Schedule Your Appointment with Your CBP Agent.  Familiarize yourself with the CBP Form 4457.  You must complete this form and submit it in person to a CBP Agent for verification. The purpose of this form is simply to provide a means whereby you may list all the valuable items you are taking out of the US, so that when you return to the US some suspicious CBP Agent does not try to charge you excise tax on something you already owned and had in your possession when you left the country.  A good rule of thumb is, “If it has a serial number, then list it”.  This would include then, such items as firearms, rifle scopes, binoculars, cameras, laptop computers, i-pads, and similar such items.  CBP does not consider a rifle scope attached to a rifle as part of the rifle.  You must list it separately along with its serial number.  Serial numbers beneath the scope can sometimes be read with a small mirror.  Where the serial number is obscured by scope rings, list the scope separately like you are supposed to and annotate the 4457 that the serial number is obscured by the rings.  Point this out to the CBP Agent when you submit the form.

Some optics (and possibly other items of value) do not have serial numbers, the notable example being binoculars.  In such cases describe the item in as detailed a manner as possible and annotate the listing with these words: No Visible Serial Number.

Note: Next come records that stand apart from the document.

Lemma get_or_create_group_inv name description w k w' :
  get_or_create_group name description w = (Ok k, w') →
  (∃ g, user_groups (w_db w) !! k = Some g ∧ ug_name g = name ∧ w' = w) ∨
  (user_groups (w_db w) !! k = None ∧ w_db w' = w_db w <| user_groups ::= <[k := UserGroup name ∅ ∅ true description]> |>).
Proof.
  unfold get_or_create_group. rewrite run_asks. destruct (objects_filter _ _) as [|o [|? ?]] eqn:E; intros H; [..|done].
  - rewrite run_uuid4 in H. apply bind_ok_inv in H as ([] & w2 & H2 & [= <- <-]). unfold insert_row in H2. simpl in H2.
    destruct (user_groups (w_db w) !! _) eqn:Ek; [done|]. injection H2 as <-. by right.
  - injection H as <- <-. assert (o ∈ objects_filter (λ o, bool_decide (ug_name (val o) = name)) (user_groups (w_db w))) as Ho by (rewrite E; by left).
    apply elem_of_objects_filter in Ho as [Hr Hs%bool_decide_eq_true]. left. by exists (val o).
Qed.

Lemma save_group_inv k f w w' : save_fields user_groups k f w = (Ok tt, w') →
  ∃ g, user_groups (w_db w) !! k = Some g ∧ w_db w' = w_db w <| user_groups ::= <[k := f g]> |>.
Proof. unfold save_fields. destruct (_ !! k) as [g|] eqn:E; [|done]. intros [= <-]. by exists g. Qed.

(** The users of a list that go to a group. *)
Definition joining (p : id → bool) (l : list (obj user)) : gset id := list_to_set (List.filter p (pk <$> l)).

Lemma distribute_inv (staff : id → bool) ga gu (l : list (obj user)) : ga ≠ gu → ∀ w w',
  for_each l (λ o, if staff (pk o) then add_user ga (pk o) else add_user gu (pk o)) w = (Ok tt, w') →
  ∃ G : gmap id user_group, w_db w' = w_db w <| user_groups := G |> ∧
    G !! ga = (λ g : user_group, g <| ug_users ::= (joining staff l ∪.) |>) <$> user_groups (w_db w) !! ga ∧
    G !! gu = (λ g, g <| ug_users ::= (joining (λ k, negb (staff k)) l ∪.) |>) <$> user_groups (w_db w) !! gu ∧
    ∀ k, k ≠ ga → k ≠ gu → G !! k = user_groups (w_db w) !! k.
Proof.
  intros Hne. induction l as [|o l IH]; intros w w' H; simpl in H.
  - injection H as <-. exists (user_groups (w_db w)). split; [by destruct w as [[] ? ? ? ?]|]. unfold joining. simpl.
    split_and!; [| |done]; (destruct (_ !! _) as [g|]; [|done]); simpl; f_equal; destruct g; simpl; f_equal; set_solver.
  - apply bind_ok_inv in H as ([] & w1 & H1 & H). apply IH in H as (G & Hw & Ha & Hu & Ho).
    assert (∃ k (g : user_group) (f : user_group → user_group), (k = ga ∧ staff (pk o) = true ∨ k = gu ∧ staff (pk o) = false) ∧ f = (λ g : user_group, g <| ug_users ::= ({[pk o]} ∪.) |>) ∧
      user_groups (w_db w) !! k = Some g ∧ w_db w1 = w_db w <| user_groups ::= <[k := f g]> |>) as (k & g & f & Hk & Hf & Hg & Hw1).
    { destruct (staff (pk o)) eqn:Es; apply save_group_inv in H1 as (g & Hg & Hw1); do 3 eexists; (split; [eauto|]); (split; [reflexivity|]); by split. }
    rewrite Hw1 in Hw, Ha, Hu, Ho. simpl in *. exists G. split; [by rewrite Hw; destruct w as [[] ? ? ? ?]|].
    unfold joining in *. simpl. destruct Hk as [[-> Es]|[-> Es]]; rewrite Es in *; simpl in *; subst f.
    + rewrite lookup_insert_eq in Ha. rewrite lookup_insert_ne in Hu by done. rewrite Ha, Hu, Hg. simpl. split_and!; [|done|].
      * f_equal. destruct g; simpl. f_equal. set_solver.
      * intros k ? ?. rewrite Ho by done. by rewrite lookup_insert_ne.
    + rewrite lookup_insert_eq in Hu. rewrite lookup_insert_ne in Ha by done. rewrite Ha, Hu, Hg. simpl. split_and!; [done| |].
      * f_equal. destruct g; simpl. f_equal. set_solver.
      * intros k ? ?. rewrite Ho by done. by rewrite lookup_insert_ne.
Qed.
(* ===== verification/TechnicalAdmin.v ===== *)
(** * The technical administration ([api/admin.py])

    The framework's administration site as the application configures it: who passes,
    where the others are sent, and which tables it may write.  The site itself is a
    parameter with its documented behaviour: a request without permission is redirected
    to the login page of the site. *)

From S2P Require Import Prelude PyStr Json Crypto PyTime Models World Rbac Ip Mfa Accounts Portal.

Local Open Scope Z_scope.

(** ** Access *)

(** [AdminSite.admin_view] around the views of the site. *)
Class AdminSite := {
  admin_view : (http_request → M bool) → handler → handler;
  admin_view_granted p v r w w1 : p r w = (Ok true, w1) → admin_view p v r w = v r w1;
  admin_view_refused p v r w w1 : p r w = (Ok false, w1) →
    ∃ next, admin_view p v r w = (Ok (RedirectUrl ("/django-admin/login/?next=" +:+ next), r), w1);
}.

Definition superuser_with_mfa_only (r : http_request) : M bool :=
  match rq_user r with
  | AnonymousUser => mret false
  | Authenticated u =>
      if u_is_active (val u) && u_is_superuser (val u) then asks (λ d, mfa_enrolled d (pk u)) else mret false
  end.

Definition redirect_admin_login_to_product_login : handler := λ r,
  match rq_user r with
  | AnonymousUser => mret (RedirectUrl "/accounts/login/?next=/django-admin/", r)
  | Authenticated u =>
      enrolled ← asks (λ d, mfa_enrolled d (pk u));
      if u_is_superuser (val u) && negb enrolled then redirect "mfa_setup_required" r else redirect "admin:index" r
  end.

(** ** The tables *)

(** The three [has_..._permission] methods all answer [False], or are the framework's. *)
Inductive rights := ReadOnly | Framework.
#[global] Instance rights_eq_dec : EqDecision rights.
Proof. solve_decision. Defined.

Record registration := Registration {
  reg_model : string;
  reg_rights : rights;
  reg_exclude : list string;
}.

Definition registered (model : string) : registration := Registration model Framework [].

Definition registry : list registration :=
  [registered "User"; registered "Target"; registered "AccessRequest";
   Registration "ApprovalDecision" ReadOnly []; Registration "AuditEvent" ReadOnly []; Registration "AuditChainState" ReadOnly [];
   Registration "Credential" ReadOnly ["encrypted_secret"; "encrypted_totp_secret"];
   Registration "RotationJob" ReadOnly ["encrypted_candidate_secret"];
   registered "Role"; registered "RoleAssignment"; registered "UserGroup"; registered "AccessPolicy"; registered "TimeFrame";
   registered "SecretRotationPolicy"; registered "TargetGroup"; registered "PrivilegedSession"; registered "MFADevice";
   registered "Connector"; registered "Domain"; registered "DirectoryGroupMapping"; registered "ExternalIdentity";
   registered "ExternalGroupMembership"; registered "PersonalVaultItem"; registered "PersonalVaultGroup";
   Registration "TargetHostKey" ReadOnly []; Registration "SecretLease" ReadOnly ["token_hash"];
   Registration "SessionTicket" ReadOnly ["token_hash"]; Registration "IdentitySource" ReadOnly ["encrypted_configuration"]].

(** Whether the site may add, change or delete rows of a table, and show a column. *)
Definition writable (model : string) : bool :=
  existsb (λ g, bool_decide (reg_model g = model) && bool_decide (reg_rights g = Framework)) registry.

Definition shown (model column : string) : bool :=
  existsb (λ g, bool_decide (reg_model g = model) && negb (bool_decide (column ∈ reg_exclude g))) registry.

(** The evidence and the secrets of the platform are not writable there, and the hashes of
    tokens are not shown; the ciphertexts of factors and of personal items are. *)
Lemma protected_tables :
  forallb (λ m, negb (writable m)) ["AuditEvent"; "AuditChainState"; "ApprovalDecision"; "Credential"; "RotationJob"; "TargetHostKey";
                                    "SecretLease"; "SessionTicket"; "IdentitySource"; "PlatformSecurityPolicy"; "SIEMIntegration"] = true ∧
  existsb (λ p, shown p.1 p.2) [("Credential", "encrypted_secret"); ("Credential", "encrypted_totp_secret"); ("SecretLease", "token_hash");
    ("SessionTicket", "token_hash"); ("IdentitySource", "encrypted_configuration"); ("RotationJob", "encrypted_candidate_secret")] = false ∧
  shown "MFADevice" "encrypted_secret" = true ∧ shown "PersonalVaultItem" "encrypted_payload" = true.
Proof. repeat split; vm_compute; reflexivity. Qed.

Lemma registered_once : NoDup (reg_model <$> registry).
Proof. apply (bool_decide_unpack _). vm_compute. exact I. Qed.

(** ** Who gets in *)

Section access.
Context {AS : AdminSite}.

(** The site: its login page is not behind the permission. *)
Definition technical_admin (views : handler) : handler := λ r,
  if startswith "/django-admin/login/" (rq_path r) then redirect_admin_login_to_product_login r
  else admin_view superuser_with_mfa_only views r.

Lemma superuser_check r w : ∃ b, superuser_with_mfa_only r w = (Ok b, w) ∧
  (b = true ↔ ∃ u, rq_user r = Authenticated u ∧ u_is_active (val u) = true ∧ u_is_superuser (val u) = true ∧
     mfa_enrolled (w_db w) (pk u) = true).
Proof.
  unfold superuser_with_mfa_only. destruct (rq_user r) as [|u].
  - eexists. split; [reflexivity|]. split; [done|]. by intros (? & ? & _).
  - destruct (u_is_active (val u)) eqn:Ea, (u_is_superuser (val u)) eqn:Es; cbn [andb]; (eexists; split; [reflexivity|]); naive_solver.
Qed.

(** The technical administration is for enrolled superusers.  On every path of the site
    but its login page a view runs, in the same database, exactly when the user is an
    active superuser with a confirmed factor; otherwise none runs, nothing is written and
    the answer is a redirection to the login page, which itself never runs a view. *)
Theorem technical_admin_gated views r w :
  (let permitted := ∃ u, rq_user r = Authenticated u ∧ u_is_active (val u) = true ∧ u_is_superuser (val u) = true ∧
                         mfa_enrolled (w_db w) (pk u) = true in
   if startswith "/django-admin/login/" (rq_path r) then ∃ a, technical_admin views r w = (Ok (a, r), w)
   else (permitted ∧ technical_admin views r w = views r w) ∨
        (¬ permitted ∧ ∃ next, technical_admin views r w = (Ok (RedirectUrl ("/django-admin/login/?next=" +:+ next), r), w))).
Proof.
  cbv zeta. unfold technical_admin. destruct (startswith _ _).
  - unfold redirect_admin_login_to_product_login, redirect. destruct (rq_user r) as [|u]; [by eexists|]. rewrite run_asks.
    destruct (u_is_superuser (val u) && negb _); by eexists.
  - destruct (superuser_check r w) as (b & Hb & Hspec). destruct b.
    + left. split; [by apply Hspec|]. by apply admin_view_granted.
    + right. split; [intros H; by apply Hspec in H|]. by eapply admin_view_refused.
Qed.

(** *** A redirection that does not end *)

(** Where a browser goes next on the site, if it goes on there. *)
Definition next_path (a : response) : option string :=
  match a with
  | RedirectTo "admin:index" _ => Some "/django-admin/"
  | RedirectUrl url => if startswith "/django-admin/login/" url then Some "/django-admin/login/" else None
  | _ => None
  end.

Fixpoint follow (n : nat) (views : handler) (r : http_request) : M response :=
  x ← technical_admin views r;
  match n, next_path x.1 with
  | S n', Some path => follow n' views (r <| rq_path := path |>)
  | _, _ => mret x.1
  end.

(** A signed-in user who is not a superuser is sent from the index to the login page and
    from the login page to the index, for ever: after any number of redirections the
    answer is another one. *)
Theorem product_user_redirected_forever views r u n w :
  rq_user r = Authenticated u → u_is_superuser (val u) = false →
  ∃ a path, follow n views r w = (Ok a, w) ∧ next_path a = Some path.
Proof.
  intros Hu Hs. revert r Hu. induction n as [|n IH]; intros r Hu.
  all: assert (∃ a path, technical_admin views r w = (Ok (a, r), w) ∧ next_path a = Some path) as (a & path & Ha & Hp).
  1,3: unfold technical_admin; destruct (startswith "/django-admin/login/" (rq_path r));
    [unfold redirect_admin_login_to_product_login; rewrite Hu, run_asks, Hs; by do 2 eexists|];
    destruct (admin_view_refused superuser_with_mfa_only views r w w) as [next Hn];
    [unfold superuser_with_mfa_only; by rewrite Hu, Hs, andb_false_r|]; rewrite Hn; by do 2 eexists.
  - simpl. rewrite (bind_ok _ _ _ _ _ Ha). by exists a, path.
  - simpl. rewrite (bind_ok _ _ _ _ _ Ha). simpl. rewrite Hp. by apply IH.
Qed.
End access.

(** ** A site *)

Definition demo_next : string := "%2Fdjango-admin%2F".

#[local] Instance demo_site : AdminSite.
Proof.
  refine {| admin_view := λ p v r,
    ok ← p r; if ok : bool then v r else mret (RedirectUrl ("/django-admin/login/?next=" +:+ demo_next), r) |}.
  - intros p v r w w1 H. by rewrite (bind_ok _ _ _ _ _ H).
  - intros p v r w w1 H. exists demo_next. by rewrite (bind_ok _ _ _ _ _ H).
Defined.

Definition product_user : obj user := Obj 8%N (User "u" "u@example.org" "U" true false false "dark" "fr" "!").

Definition index_request : http_request :=
  HttpRequest "GET" "/django-admin/" "" false (Authenticated product_user) ∅ None (RequestMeta None (Some "192.0.2.7")).

Lemma product_user_redirected_forever_witness :
  ∃ a path, follow 9 (λ r, mret (Page "index", r)) index_request (demo_world empty_db) = (Ok a, demo_world empty_db) ∧ next_path a = Some path.
Proof. apply (product_user_redirected_forever _ _ product_user); reflexivity. Defined.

In addition to items having a serial number, list ammunition by manufacturer, caliber, bullet weight & type, and the number of rounds of each.  List the lot numbers on factory boxes if the ammunition is packed in factory boxes.

Complete all the entries on the CBP Form 4457 in advance of arriving for your appointment.  Do not waste the agent’s time trying to complete the forms in the CBP office.

Lastly, after your appointment is completed, should you happen to purchase anything new that might ought to have been listed on the CBP Form 4457 you do not need another appointment to enter the newly purchased items so long as you keep the original purchase receipt with the newly purchased item and present it upon your return to the U.S.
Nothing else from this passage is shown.